Panama’s crisis is bad and it can only get worse:
the way out is to call a constitutional convention
Based on raw power politics, the PRD and CD caucuses, which have the votes, are not going to let President Varela choose his people for the Supreme Court. And why should they? Three witnesses and a paper trail say that Varela took millions from Odebrecht. First he denied, then he said it was a donation to his party. In the latter case it would still be an election law violation for a party to take money from a foreign corporation, and the way it was done would probably also be money laundering. So the PRD wants to reconfigure the legislature’s Credentials Committee to reduce Varela’s Panameñistas to the two of nine seats due to them rather than the present four, making it nearly impossible for Varela to block anything or pass anything on that committee. It raises the real possibility of an impeachment.
But the price of a PRD deal with CD probably means giving in to the latter’s demands for impunity for the Martinelista crime wave. And a move to impeach the president would polarize and paralyze the country, without any clear and good alternative waiting in the wings.
The Supreme Court is running mostly on alternates and people temporarily holding their posts as they await replacement. It’s a despised and discredited institution. The National Assembly is held in similarly low esteem by most Panamanians.
A witness says that the minister of canal affairs took a bribe — which he denies. Meanwhile two members of the Panama Canal Authority board are fugitives from justice, a third hardly ever shows up anymore, and the legislature’s ex oficio board member may have a legal excuse for the millions he took from Odebrecht — they were legal fees, he says — but it’s terribly compromising under the circumstances.
Now the Blue Apple revelations indicate that almost everyone doing public works construction in Panama was playing the same sort of bribery and kickback game that Odebrecht was. All major political parties and many of the illustrious surnames are involved.
It’s time to call an election for a constitutional convention. That’s not a panacea, but it’s the most peaceful, orderly and democratic way out of the growing impasse in Panamanian public affairs.

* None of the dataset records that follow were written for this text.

(** * EB_LLVMcomponent: the easyblock that builds one LLVM sub-project

    A shallow embedding of [easybuild/easyblocks/l/llvmcomponent.py] and the
    properties of its target selection, project profiles, staged bootstrap
    build, test-result interpretation and sanity check.

    Python strings are [string] (bytes; all names handled here are ASCII),
    [None]-able values are [option], dictionaries are [gmap], the process
    environment is a [gmap string string], and exceptions are the [Raise]
    outcome of a state-and-exception monad whose state survives a raise, as a
    Python object and [os.environ] do. The configure options are kept as the
    list of the values passed to [cfg.update], in order. Calls to the logger
    at the info and debug levels are left out; warnings are kept in the
    trace of the world, with every call that reaches outside the process. *)

From Stdlib Require Import ZArith Ascii.
From stdpp Require Import base option list strings pretty gmap.

Local Open Scope Z_scope.

(** ** Python string primitives *)

Module Py.

(** [s.startswith(p)] *)
Fixpoint startswith (s p : string) : bool :=
  match p with
  | EmptyString => true
  | String a p' =>
      match s with
      | EmptyString => false
      | String b s' => if Ascii.eqb a b then startswith s' p' else false
      end
  end.

(** [s.endswith(p)]: [p] is [s] itself or a suffix of its tail. *)
Fixpoint endswith (s p : string) : bool :=
  match s with
  | EmptyString => String.eqb p EmptyString
  | String _ s' => String.eqb s p || endswith s' p
  end.

(** [s[n:]] *)
Fixpoint drop (n : nat) (s : string) : string :=
  match n, s with
  | O, _ => s
  | S _, EmptyString => EmptyString
  | S k, String _ s' => drop k s'
  end.

(** [s.replace(old, new)] for a non-empty [old]: the occurrences of [old]
    are found from left to right and do not overlap; [skip] counts the
    characters of a found occurrence still to be passed over. *)
Fixpoint replace_from (old new s : string) (skip : nat) : string :=
  match s with
  | EmptyString => EmptyString
  | String c s' =>
      match skip with
      | S k => replace_from old new s' k
      | O =>
          if startswith s old
          then new +:+ replace_from old new s' (String.length old - 1)
          else String c (replace_from old new s' 0)
      end
  end.

Definition replace (s old new : string) : string := replace_from old new s 0.

Definition lower_char (c : ascii) : ascii :=
  let n := nat_of_ascii c in
  if (65 <=? n)%nat && (n <=? 90)%nat then ascii_of_nat (n + 32) else c.
Lemma match_ref_skip p t :
  no_char "010" p = true ->
  (forall c q p', p = p' +:+ String c q -> ref_tail_at (String c q +:+ t) = None) ->
  match_ref (p +:+ t) = (fun s => p +:+ s) <$> match_ref t.
Proof.
  induction p as [|c p IH]; intros Hnl Hp.
  - simpl. by destruct (match_ref t).
  - rewrite no_char_cons in Hnl. bprop.
    change (match_ref (String c p +:+ t)) with
      (match ref_tail_at (String c p +:+ t) with
       | Some d => Some ("-n" +:+ d)
       | None => if bool_decide (c = "010"%char) then None else String c <$> match_ref (p +:+ t)
       end).
    rewrite (Hp c p "") by done. rewrite bool_decide_false by done.
    rewrite IH; [by destruct (match_ref t)|done|].
    intros c' q p' ->. by apply (Hp c' q (String c p')).
Qed.

(** A run's prefix is skipped: group 1 starts after it. *)
Lemma match_ref_run name r v t :
  run_id_ok r = true -> no_char "010" name = true ->
  match_ref (run_prefix name (Some r) v +:+ t) =
  (fun s => run_prefix name (Some r) v +:+ s) <$> match_ref t.
Proof.
  intros Hr Hn. rewrite run_prefix_shape by done.
  assert (Hb : no_char "-" (r +:+ rev_tail v) = true).
  { by rewrite no_char_app, hex_no_char, rev_tail_no_char. }
  apply match_ref_skip.
  - by rewrite !no_char_app, Hn, (hex_no_char _ r), rev_tail_no_char.
  - intros c q p' E. destruct (decide (c = "-"%char)) as [->|]; [|by apply ref_tail_no_dash].
    cut (exists a, String "-" q = a +:+ "-r" +:+ r +:+ rev_tail v).
    { intros [a ->]. rewrite !str_app_assoc. by apply ref_tail_barrier. }
    clear -E Hb. revert p' E. induction name as [|x name IH]; intros [|y p'] E; simpl in E.
    + exists "". simpl. congruence.
    + injection E as E1 E2. exfalso. destruct p' as [|z p']; simpl in E2; [discriminate|].
      injection E2 as E2 E3. rewrite E3, no_char_here in Hb. discriminate.
    + exists (String x name). simpl. congruence.
    + injection E as <- E. eauto.
Qed.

The USA should wait and see, but keep up its guard
Does irrational mean stupid? Does it mean unconvincing?
Often enough it means neither of these things. Some of the most twisted minds are also brilliant ones. Pitches to irrational fears and hatreds have propelled many a politician to power in many a place. Devin Nunes and Donald Trump put out a press release that they say absolves the president and proves that there was no collusion between his campaign and Russian attempts to affect the 2016 election. It’s a total non sequitur, but Trump did get an upward bump in the polls.
There is too much out there on Trump and his entourage that is easily proven — lies to the FBI and Congress, efforts to obstruct justice, years of money laundering for an international rogues’ gallery who bought units in Trump buildings for that purpose, various sorts of fraud in Trump businessess — quite apart from the question of whether there was direct and active collusion between the Russian propaganda mill and the Trump campaign. In any case, collusion as such might not actually be a crime.
Let’s wait and see what the special prosecutor has to say, and what of it he can prove. But Americans should be on guard against a coup, whereby the special prosecutor is fired, this year’s elections are rigged and the United States goes the way of the banana republics. It’s a clear and present danger.